In 2011, the Grubers decided that choosing a university partner would be a wise decision for the future of the foundation. Yale University became the new spearhead of the prize-giving foundation. Patricia Gruber’s key presence remains, however, for she continues to help shape the program.

In addition to the prize-giving foundation, the Grubers also control a small grant-making foundation. It was through this foundation that the Patricia and Peter Gruber Chair in Neuroscience was endowed at Brandeis University. Brandeis then selected Professor Rosbash as the first recipient of the Chair.

Patricia and Peter met President Fred Lawrence while he was the dean of the George Washington University Law School. Patricia Gruber explains that they were quite impressed with Lawrence, they came to know him personally, and once they “found out more about the sciences at Brandeis [they] thought that it would be terrific to establish an endowed chair in neuroscience.”

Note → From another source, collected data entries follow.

Lemma advances_gone p t t' : inv t → process_gone p t t' → advances t t'.
Proof.
  intros Hi (Hi' & Hv & (i & Hp & Hl) & Hn & _).
  assert (∀ q, q ∈ delete i (processes t) ↔ q ∈ processes t ∧ p_id q ≠ p_id p) as Hdel.
  { intros q. apply elem_of_delete_key; [apply Hi|done]. }
  assert (p_id <$> processes t' = p_id <$> delete i (processes t)) as Hids.
  { rewrite Hl. apply relink_ids, forget_relink. }
  split; [done| |lia|..].
  - intros Ht k x Hx. rewrite Hv in Hx. destruct (thread t k) as [th|] eqn:Hth; [|done].
    case_decide; [done|]. injection Hx as <-. by eapply Ht.
  - intros pid e (q & Hq & <- & He). destruct (decide (p_id q = p_id p)) as [Heq|Hne].
    + right. rewrite Hids. intros (x & Hx & [_ Hnx]%Hdel)%list_elem_of_fmap. congruence.
    + left. exists (forget (p_parent p) (p_id p) q).
      destruct (forget_relink (p_parent p) (p_id p) q) as (-> & _ & _ & ->). split_and!; [|done|done].
      rewrite Hl. by apply list_elem_of_fmap_2, Hdel.
  - intros pid _ Hni. rewrite Hids. intros (x & -> & [Hx _]%Hdel)%list_elem_of_fmap. apply Hni.
    by apply list_elem_of_fmap_2.
Qed.

Lemma exit_in_shell t pid e : inv t →
  exit_in (processes t) pid e ↔ ∃ sh, process_shell t pid = Some sh ∧ p_exit sh = Some e.
Proof.
  intros Hi. split.
  - intros (p & Hp & Hid & He). exists (shell p). split; [|done].
    apply process_shell_lookup; [apply Hi|]. split; [by apply list_elem_of_fmap_2|done].
  - intros (sh & [(p & -> & Hp)%list_elem_of_fmap Hid]%process_shell_lookup & He); [|apply Hi]. by exists p.
Qed.

Lemma present_shell t pid : inv t → pid ∈ p_id <$> processes t ↔ is_Some (process_shell t pid).
Proof.
  intros Hi. split.
  - intros (p & -> & Hp)%list_elem_of_fmap. exists (shell p).
    apply process_shell_lookup; [apply Hi|]. split; [by apply list_elem_of_fmap_2|done].
  - intros [sh [(p & -> & Hp)%list_elem_of_fmap <-]%process_shell_lookup]; [|apply Hi].
    change (p_id (shell p)) with (p_id p). by apply list_elem_of_fmap_2.
Qed.

Lemma advances_exited id th status r t t' : inv t → thread_exited id th status r t t' → advances t t'.
Proof.
  intros Hi [Hi' Hold Hlive Hv Hr Hsh Hn]. split; [done| |lia|..].
  - intros Ht k x Hx Hex. rewrite Hv in Hx. destruct (decide (k = id)); [|by eapply Ht].
    destruct (t_detached th) eqn:Hd; [done|]. by injection Hx as <-.
  - intros pid e He. left. apply exit_in_shell; [done|]. rewrite Hsh. pose proof He as (p & Hp & Hid & Hpe).
    apply exit_in_shell in He; [|done]. destruct r as [e'|]; [|done].
    rewrite decide_False; [done|]. intros Heq. apply Hlive.
    apply list_elem_of_lookup in Hp as [i Hp].
    assert (process_ok p) as Hok by (apply (inv_processes t Hi); by eapply list_elem_of_lookup_2).
    pose proof (ok_exit p Hok) as Hx. rewrite Hpe in Hx. apply (ok_exited p Hok); [apply Hx|].
    apply (process_threads_view t p i th Hi Hp). destruct (locate t id th Hi Hold) as [Htid _].
    rewrite Htid. split; [done|congruence].
  - intros pid _. rewrite !present_shell by done. rewrite Hsh. destruct r; [|done].
    case_decide; [|done]. by rewrite fmap_is_Some.
Qed.

Lemma advances_grown parent t : inv t → inv (grown parent t) → (∀ k, thread (grown parent t) k = thread t k) →
  advances t (grown parent t).
Proof.
  intros Hi Hi' Hv. split; [done| |cbn; lia|..].
  - intros Ht k x Hx. rewrite Hv in Hx. by eapply Ht.
  - intros pid e (p & Hp & Hid & He). left. exists (adopt parent (next_process_id t) p).
    destruct (adopt_relink parent (next_process_id t) p) as (-> & _ & _ & ->). split_and!; [|done|done].
    cbn. apply elem_of_app. left. by apply list_elem_of_fmap_2.
  - intros pid Hlt Hni. cbn. rewrite fmap_app, relink_ids by apply adopt_relink. cbn.
    rewrite not_elem_of_app, not_elem_of_cons. split_and!; [done|lia|apply not_elem_of_nil].
Qed.

Lemma advances_inserted pid id name t0 t t' : inv t → processes t0 = processes t →
  next_process_id t0 = next_process_id t → thread_inserted pid id name t0 t' → advances t t'.
Proof.
  intros Hi Hp Hn0 [Hi' Hf Hv (i & p & Hpi & Hpid & Hst & Hl) (Hn & _)].
  assert (∀ k, thread t0 k = thread t k) as Hth.
  { intros k. unfold thread, thread_index, thread_at. by rewrite Hp. }
  apply advances_keys; [done| |congruence|].
  - intros Ht k x Hx Hex. rewrite Hv in Hx. case_decide; [by injection Hx as <-|]. rewrite Hth in Hx. by eapply Ht.
  - rewrite Hl, <- Hp. by eapply insert_keys.
Qed.

Lemma advances_removed id th t t' : thread_removed id th t t' → advances t t'.
Proof.
  intros [Hi Hold Hv Hs [Hn _]]. apply advances_shells; [done| |done|done].
  intros Ht k x Hx. rewrite Hv in Hx. case_decide; [done|]. by eapply Ht.
Qed.

Lemma lifecycle_advances o id t : inv t →
  wp (erase (lifecycle_op o id)) (λ _ t', advances t t') (λ _ t', advances t t') t.
Proof.
  intros Hi. eapply wp_erase; [by apply lifecycle_spec|cbv beta..].
  - intros _ t' (th & x & Hd & Hch). eapply advances_changed; [| |exact Hch]; [|done].
    intros Hx. destruct (locate t id th Hi (tc_old _ _ _ _ _ Hch)) as (_ & _ & _ & _ & _ & _ & _ & _ & Hok & _).
    exfalso. destruct Hok as (Hr & _ & _). destruct o, (t_state th), (t_resume th) as [[]|];
      cbn in Hd, Hr; try done; injection Hd as <-; cbn in Hx; naive_solver.
  - intros e t' [-> _]. by apply advances_refl.
Qed.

When the Grubers discovered that Professor Rosbash had been selected as Chair, they were quite pleased, for Rosbash is a previous neuroscience prize winner, and they are familiar with his research.

It is because of professors like Rosbash that Brandeis is able to excite students about subjects outside of the classroom. When a professor is having a scientific breakthrough, it’s pretty tough not to get enriched in the subject’s material.

“There is a tiny, superlative group of investigators like Michael Rosbash who make discoveries that open our eyes to new vistas and create new disciplines,” Goldstein said.

Rosbash was also recently named as one of the seven recipients of the 2012 Canada Gairdner Awards for his research on biological clocks. Since 1959, of the 308 recipients of the Gairdner Award, 78 have continued on to win a Nobel Prize.